Fête antinationale

Le 22 et 23 juin se fête au Luxembourg la fête nationale. Des cérémonies officielles comprennant hymnes, soldat.e.s et drapeaux pour le gouvernement et la monarchie et une retraite au flambeau et fête patriotique pour les classes populaires. Les gens se déclarent comme «petit peuple» afin de fêter l’anniversaire grand-ducal dans les rues.

Il nous paraît intolérable que les nations soient célébrées maintenant, alors que s’élève à l’échelle globale une vague de nationalisme qui amène avec elle une incitation à la haine.

Nous ne parlons pas que du cas Trump aux États-Unis ni des cas Wilder, Le Pen, FPÖ, AfD, Brexit etc. en Europe: il y a maintenant aussi des voix « centristes » qui montent les gens les uns contre les autres et renforcent la xénophobie et le racisme.

Une nation ne se définit qu’en se démarquant des autres. Au lieu de fêter ce qui nous rassemble, des divisions fictives sont construites. Les frontières ne protègent personne, ni cultures, ni “identités”, elles les détruisent. Les frontières sont cause de violence et de mort. En 2016, la méditerranée, à la frontière européenne, a compté plus de 5.000 morts, cette année le nombre s’élève déjà à 1.300 personnes (ProAsyl).

Des fausses idées de souveraineté et de protection priment désormais sur les droits de l’homme et droit d’asile.

Fier.ère d’un drapeau et d’un passeport?

Le Luxembourg lui aussi renforce les frontières, au lieu de les abolir et participe également à la fortification des frontières extérieures de l’UE. Le nationalisme se montre de plus en plus au Luxembourg aussi.

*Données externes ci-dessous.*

(* ===== verification/Uproc.v ===== *)
(** User programs as the system calls they make.

    A program is a tree of calls, each with what is done for every result ([uproc]).
    [trace] runs one on a table of file descriptors as the kernel keeps it: the lowest
    free descriptor is taken ([fdalloc] of [sysfile.c]), a child starts with a copy of
    its parent's table ([fork] of [proc.c]), a pipe gives two objects that nobody else
    has.  What is observed are the programs run with their descriptors, the children,
    the waits, and what is written. *)

From S2P Require Import Prelude CString Printf.

Inductive ucall :=
  | Unlink (path : list Z)
  | Link (old new : list Z)
  | Mkdir (path : list Z)
  | Chdir (path : list Z)
  | Mknod (path : list Z) (major minor : Z)
  | Kill (pid : Z)
  | SleepFor (n : Z).
Inductive uproc :=
  | UExit
  | UExec (path : list Z) (argv : list (list Z)) (k : uproc)
  | UFork (k : Z -> uproc)
  | UWait (k : Z -> uproc)
  | UClose (fd : Z) (k : Z -> uproc)
  | UOpen (path : list Z) (mode : Z) (k : Z -> uproc)
  | UDup (fd : Z) (k : Z -> uproc)
  | UPipe (k : option (Z * Z) -> uproc)
  | UWrite (fd : Z) (bytes : list Z) (k : uproc)
  | UCall (c : ucall) (k : Z -> uproc).

(** [printf], whose writes of one byte each are taken together. *)
Definition uprintf (fd : Z) (fmt : string) (args : list varg) (k : uproc) : uproc :=
  UWrite fd (default [] (Uprintf.printf (bytes_of_string fmt) args)) k.
(** The format ends with a newline. *)
Definition uprintln (fd : Z) (fmt : string) (args : list varg) (k : uproc) : uproc :=
  UWrite fd (default [] (Uprintf.printf (bytes_of_string fmt ++ [10]) args)) k.

(** What a descriptor refers to: a file the program started with, one it opened, or an
    end of the [n]th pipe. *)
Inductive fobj :=
  | Inherited (n : nat)
  | Opened (path : list Z) (mode : Z)
  | PipeR (n : nat)
  | PipeW (n : nat).
Notation fdt := (list (option fobj)).
Inductive act :=
  | AExec (path : list Z) (argv : list (list Z)) (t : fdt)
  | ASpawn (child : list act)
  | AWait
  | AWrite (o : option fobj) (bytes : list Z)
  | ACall (c : ucall).

Fixpoint lowest (t : fdt) : option nat :=
  match t with
  | [] => None
  | None :: _ => Some O
  | Some _ :: t' => S <$> lowest t'
  end.
(** A negative descriptor refers to nothing. *)
Definition obj (t : fdt) (fd : Z) : option fobj := if fd <? 0 then None else mjoin (t !! Z.to_nat fd).

Section Trace.
(** What [open], [exec] and the other calls answer; [pid] is what [fork] returns to the
    parent and [waits] what [wait] returns. *)
Context (opens : list Z -> Z -> bool) (execs : list Z -> bool) (calls : ucall -> Z) (pid waits : Z).
(** [n] pipes have been made. *)
Fixpoint trace (p : uproc) (t : fdt) (n : nat) : list act * nat :=
  match p with
  | UExit => ([], n)
  | UExec path argv k => if execs path then ([AExec path argv t], n) else trace k t n
  | UFork k =>
      let '(child, n) := trace (k 0) t n in
      let '(parent, n) := trace (k pid) t n in
      (ASpawn child :: parent, n)
  | UWait k => let '(l, n) := trace (k waits) t n in (AWait :: l, n)
  | UClose fd k =>
      match obj t fd with
      | Some _ => trace (k 0) (<[Z.to_nat fd := None]> t) n
      | None => trace (k (-1)) t n
      end
  | UOpen path mode k =>
      match lowest t with
      | Some fd => if opens path mode then trace (k (Z.of_nat fd)) (<[fd := Some (Opened path mode)]> t) n else trace (k (-1)) t n
      | None => trace (k (-1)) t n
      end
  | UDup fd k =>
      match obj t fd, lowest t with
      | Some o, Some d => trace (k (Z.of_nat d)) (<[d := Some o]> t) n
      | _, _ => trace (k (-1)) t n
      end
  | UPipe k =>
      match lowest t with
      | None => trace (k None) t n
      | Some a =>
          match lowest (<[a := Some (PipeR n)]> t) with
          | None => trace (k None) t n
          | Some b => trace (k (Some (Z.of_nat a, Z.of_nat b))) (<[b := Some (PipeW n)]> (<[a := Some (PipeR n)]> t)) (S n)
          end
      end
  | UWrite fd bytes k => let '(l, n) := trace k t n in (AWrite (obj t fd) bytes :: l, n)
  | UCall c k => let '(l, n) := trace (k (calls c)) t n in (ACall c :: l, n)
  end.
End Trace.

(** ** Tables of descriptors *)

Lemma lowest_spec t a : lowest t = Some a <-> t !! a = Some None /\ forall i, (i < a)%nat -> exists o, t !! i = Some (Some o).
Proof.
  revert a; induction t as [|[o|] t IH]; intros a; cbn [lowest].
  - split; [done|]. by intros [? _].
  - rewrite fmap_Some. split.
    + intros (b & [H1 H2]%IH & ->). split; [done|]. intros [|i] Hi; [by exists o|]. apply H2. lia.
    + destruct a as [|a]; [by intros [? _]|]. intros [H1 H2]. exists a. split; [|done]. apply IH. split; [done|]. intros i Hi. apply (H2 (S i)). lia.
  - split.
    + intros [= <-]. split; [done|]. lia.
    + destruct a as [|a]; [done|]. intros [_ H2]. by destruct (H2 0%nat ltac:(lia)).
Qed.
Lemma obj_nat t a : obj t (Z.of_nat a) = mjoin (t !! a).
Proof. unfold obj. rewrite (proj2 (Z.ltb_ge _ _)) by lia. by rewrite Nat2Z.id. Qed.
Lemma startup_command k : 0 <= k < 256 -> let lo := u32 (Z.lor STARTUP k) in
  Z.land (Z.shiftr lo 8) 7 = 6 /\ Z.land lo 0xFF = k /\ Z.testbit lo 14 = false /\ Z.testbit lo 19 = false.
Proof.
  assert (Hall : forallb (fun k => let lo := u32 (Z.lor STARTUP k) in (Z.land (Z.shiftr lo 8) 7 =? 6) && (Z.land lo 0xFF =? k) && negb (Z.testbit lo 14) && negb (Z.testbit lo 19)) (map Z.of_nat (seq 0 256)) = true) by (vm_compute; reflexivity).
  rewrite forallb_forall in Hall. intros Hk. assert (Hin : In k (map Z.of_nat (seq 0 256))) by (apply in_map_iff; exists (Z.to_nat k); split; [lia|apply in_seq; lia]).
  specialize (Hall k Hin). cbv zeta in *. rewrite !andb_true_iff, !negb_true_iff in Hall. destruct Hall as [[[A B] C] D]. repeat split; (done || lia).
Qed.
Lemma dest_field apicid : 0 <= apicid < 256 -> Z.shiftr (u32 (Z.shiftl apicid 24)) 24 = apicid.
Proof. intros Ha. rewrite Z.shiftl_mul_pow2, u32_small, Z.shiftr_div_pow2, Z.div_mul by lia. done. Qed.
(** [lapicstartap] resets the CPU and has it start at [addr], twice: the interrupts are
    for that CPU, the start-up ones have the number of the page; the warm reset vector
    is the far pointer to [addr]. *)
Theorem lapicstartap_starts d m p apicid addr :
  0 <= apicid < 256 -> 0 <= addr < 2 ^ 20 -> addr mod 4096 = 0 ->
  exists d' m', lapicstartap apicid addr (mk_hw (Some d) m p) = Ret tt (mk_hw (Some d') m' (p ++ [(0x70, 0xF); (0x71, 0xA)])) /\
    (forall j, config j = true -> j <> ICRHI -> ap_reg d' j = ap_reg d j) /\
    ap_sent d' = ap_sent d ++ [mk_ipi apicid 5 0 true false; mk_ipi apicid 5 0 false false;
      mk_ipi apicid 6 (addr / 4096) false false; mk_ipi apicid 6 (addr / 4096) false false] /\
    (m' 0x467 + 256 * m' 0x468) + 16 * (m' 0x469 + 256 * m' 0x46a) = addr /\
    forall a, a < 0x467 \/ 0x46a < a -> m' a = m a.
Proof.
  intros Ha Hr Hal. assert (Ek : Z.shiftr addr 12 = addr / 4096) by (by rewrite Z.shiftr_div_pow2 by lia). assert (Hk : 0 <= addr / 4096 < 256) by (split; [apply Z.div_pos; lia|apply Z.div_lt_upper_bound; lia]).
  destruct (startup_command _ Hk) as (C1 & C2 & C3 & C4). do 2 eexists. split.
  { unfold lapicstartap. cbn [send_startup]. do 2 rewrite (bind_eq (port_outb _ _) _ _ _ _ eq_refl). do 2 rewrite (bind_eq (store16 _ _) _ _ _ _ eq_refl). cbn [hw_lapic hw_mem hw_ports]. do 7 rewrite (bind_eq _ _ _ _ _ (lapicw_runs _ _ _ _ _)). cbn [hw_lapic hw_mem hw_ports]. rewrite <- app_assoc. reflexivity. }
  split; [|split; [|split]].
  - intros j Hj Hn. apply Z.eqb_neq in Hn. rewrite !lw_reg by done. by rewrite Hn, !andb_false_r.
  - regs. rewrite Ek. unfold decode. rewrite C1, C2, C3, C4, dest_field by done. rewrite <- !app_assoc. reflexivity.
  - pose proof (Z.div_mod addr 4096 ltac:(lia)) as E. change (Z.lor (Z.shiftl 0x40 4) 0x67) with 0x467. change (0x467 + 2) with 0x469. change (0x469 + 1) with 0x46a. change (0x467 + 1) with 0x468. repeat first [rewrite store_eq | rewrite store_ne by lia]. rewrite !Z.shiftr_div_pow2 by lia. change (2 ^ 4) with 16. change (2 ^ 8) with 256.
    assert (E16 : addr / 16 = 256 * (addr / 4096)) by (rewrite E, Hal at 1; replace (4096 * (addr / 4096) + 0) with (256 * (addr / 4096) * 16) by lia; apply Z.div_mul; lia).
    rewrite E16. rewrite (Z.mul_comm 256 (addr / 4096)), Z.div_mul by lia. rewrite (u8_small (addr / 4096)) by lia. unfold u8. rewrite Z.mod_mul by lia. change (0 mod 2 ^ 8) with 0. change ((0 / 256) mod 2 ^ 8) with 0. lia.
  - intros a Hout. change (Z.lor (Z.shiftl 0x40 4) 0x67) with 0x467. unfold store. repeat case_match; lia.
Qed.
Lemma startap_runs d m p apicid addr : 0 <= apicid < 256 -> 0 <= addr < 2 ^ 20 -> addr mod 4096 = 0 ->
  exists d' m', lapicstartap apicid addr (mk_hw (Some d) m p) = Ret tt (mk_hw (Some d') m' (p ++ [(0x70, 0xF); (0x71, 0xA)])) /\
    ap_sent d' = ap_sent d ++ [mk_ipi apicid 5 0 true false; mk_ipi apicid 5 0 false false;
      mk_ipi apicid 6 (addr / 4096) false false; mk_ipi apicid 6 (addr / 4096) false false] /\
    forall a, a < 0x467 \/ 0x46a < a -> m' a = m a.
Proof. intros Ha Hr Hal. destruct (lapicstartap_starts d m p apicid addr Ha Hr Hal) as (d' & m' & E & _ & S & _ & F). by exists d', m'. Qed.

End Works.

(** A local APIC that delivers at once. *)
Record sim_apic := mk_sim_apic { sa_regs : Z -> Z; sa_sent : list ipi }.
#[export] Instance sim_apic_ops : Apic sim_apic := {
  ap_load i d := (if i =? ICRLO then 0 else sa_regs d i, d);
  ap_store i v d := mk_sim_apic (fun j => if j =? i then v else sa_regs d j) (if i =? ICRLO then sa_sent d ++ [decode (sa_regs d ICRHI) v] else sa_sent d) }.
#[export] Instance sim_apic_ok : ApicOk sim_apic.
Proof.
  refine (Build_ApicOk sim_apic sim_apic_ops sa_regs sa_sent 1%nat _ _ _ _).
  - intros d i v j Hj. cbn. destruct (Z.eqb_spec j i) as [->|]; [by rewrite Hj|by rewrite andb_false_r].
  - done.
  - done.
  - intros d. exists 0%nat. split; [lia|]. split; [lia|done].
Defined.
End Lapic.

Module Uart.

Definition COM1 : Z := 0x3f8.
(** Input and output of a byte at a port. *)
Class Ports (P : Type) := {
  p_inb : Z -> P -> Z * P;
  p_outb : Z -> Z -> P -> P }.
(** [ur_here] is [uart]. *)
Record uart (P : Type) := mk_uart { ur_here : bool; ur_ports : P }.
Arguments mk_uart {P} _ _.
Arguments ur_here {P} _.
Arguments ur_ports {P} _.

Section Uart.
Context {P : Type} `{Ports P}.
Notation U := (M (uart P)).

Definition uinb (port : Z) : U Z :=
  s ← get;
  modify (fun s => mk_uart (ur_here s) (snd (p_inb port (ur_ports s)))) ;;
  mret (fst (p_inb port (ur_ports s))).
Definition uoutb (port v : Z) : U unit := modify (fun s => mk_uart (ur_here s) (p_outb port (u8 v) (ur_ports s))).

(** The loop before the byte is written; [n] is [128 - i]. *)
Fixpoint wait_empty (n : nat) : U unit :=
  match n with
  | O => mret tt
  | S n' => v ← uinb (COM1 + 5); if negb (ctrue (Z.land v 0x20)) then wait_empty n' else mret tt
  end.
Definition uart_putc (c : Z) : U unit :=
  s ← get;
  if negb (ur_here s) then mret tt
  else wait_empty 128 ;; uoutb (COM1 + 0) c.
Definition uartgetc : U Z :=
  s ← get;
  if negb (ur_here s) then mret (-1)
  else
    v ← uinb (COM1 + 5);
    if negb (ctrue (Z.land v 0x01)) then mret (-1)
    else uinb (COM1 + 0).
Fixpoint uart_puts (l : list Z) : U unit :=
  match l with
  | [] => mret tt
  | c :: l' => uart_putc c ;; uart_puts l'
  end.
(** [ioapicenable] is in [Machine]. *)
Definition uartinit : U unit :=
  uoutb (COM1 + 2) 0 ;;
  uoutb (COM1 + 3) 0x80 ;;
  uoutb (COM1 + 0) (115200 / 9600) ;;
  uoutb (COM1 + 1) 0 ;;
  uoutb (COM1 + 3) 0x03 ;;
  uoutb (COM1 + 4) 0 ;;
  uoutb (COM1 + 1) 0x01 ;;
  v ← uinb (COM1 + 5);
  if v =? 0xFF then mret tt
  else
    modify (fun s => mk_uart true (ur_ports s)) ;;
    uinb (COM1 + 2) ;;
    uinb (COM1 + 0) ;;
    uart_puts (bytes_of_string "xv6..." ++ [10]).
(** The characters [consoleintr(uartgetc)] gets, until there are no more. *)
Fixpoint uart_keys (fuel : nat) : U (list Z) :=
  match fuel with
  | O => faults OutOfFuel
  | S f => c ← uartgetc; if c <? 0 then mret [] else l ← uart_keys f; mret (c :: l)
  end.
End Uart.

Lors du référendum de 2015, presque 80% des électeurs et électrices ont choisi de priver leurs voisin.e.s du droit de vote, uniquement car ceux-ci/celles-ci ont une nationalité différente dans leur passeport.

Les nationalistes essaient sans relâche d’instrumentaliser le débat autour des langues du pays, afin de parler d’identité nationale et d’utiliser un vocabulaire faisant allusion à une “invasion linguistique”. Évidemment, la nation est officiellement au service de la place financière et du capital ce qui nous donne le Nationbranding.

C’est pourquoi nous lançons un appel à ne pas participer aux cérémonies nationalistes et à ne pas se laisser instrumentaliser au nom de la nation.

Ni nations – Ni frontières.

C’est notre devoir à tous de faire face à ce nationalisme. Ce n’est pas un simple passeport qui nous rassemble, mais le désir d’un avenir plus juste. Nous souhaitons ainsi créer et soutenir un mouvement d’opposition, afin de dénoncer ces dérives nationalistes aussitôt qu’elles apparaissent.

Nous ne fêtons pas une nation, mais notre vision d’un avenir sans nations ni frontières. Nous célébrons un futur sans discrimination relative au passeport, à la couleur de la peau, au sexe ou à l’orientation sexuelle. Ce futur n’existe pas encore! C’est donc à nous de montrer, pendant une soirée, qu’une telle vision est possible.

C’est donc ensemble, avec vous, que nous souhaitons marquer cette soirée, encore désignée comme fête du patriotisme, d’un geste contre les frontières et les nations.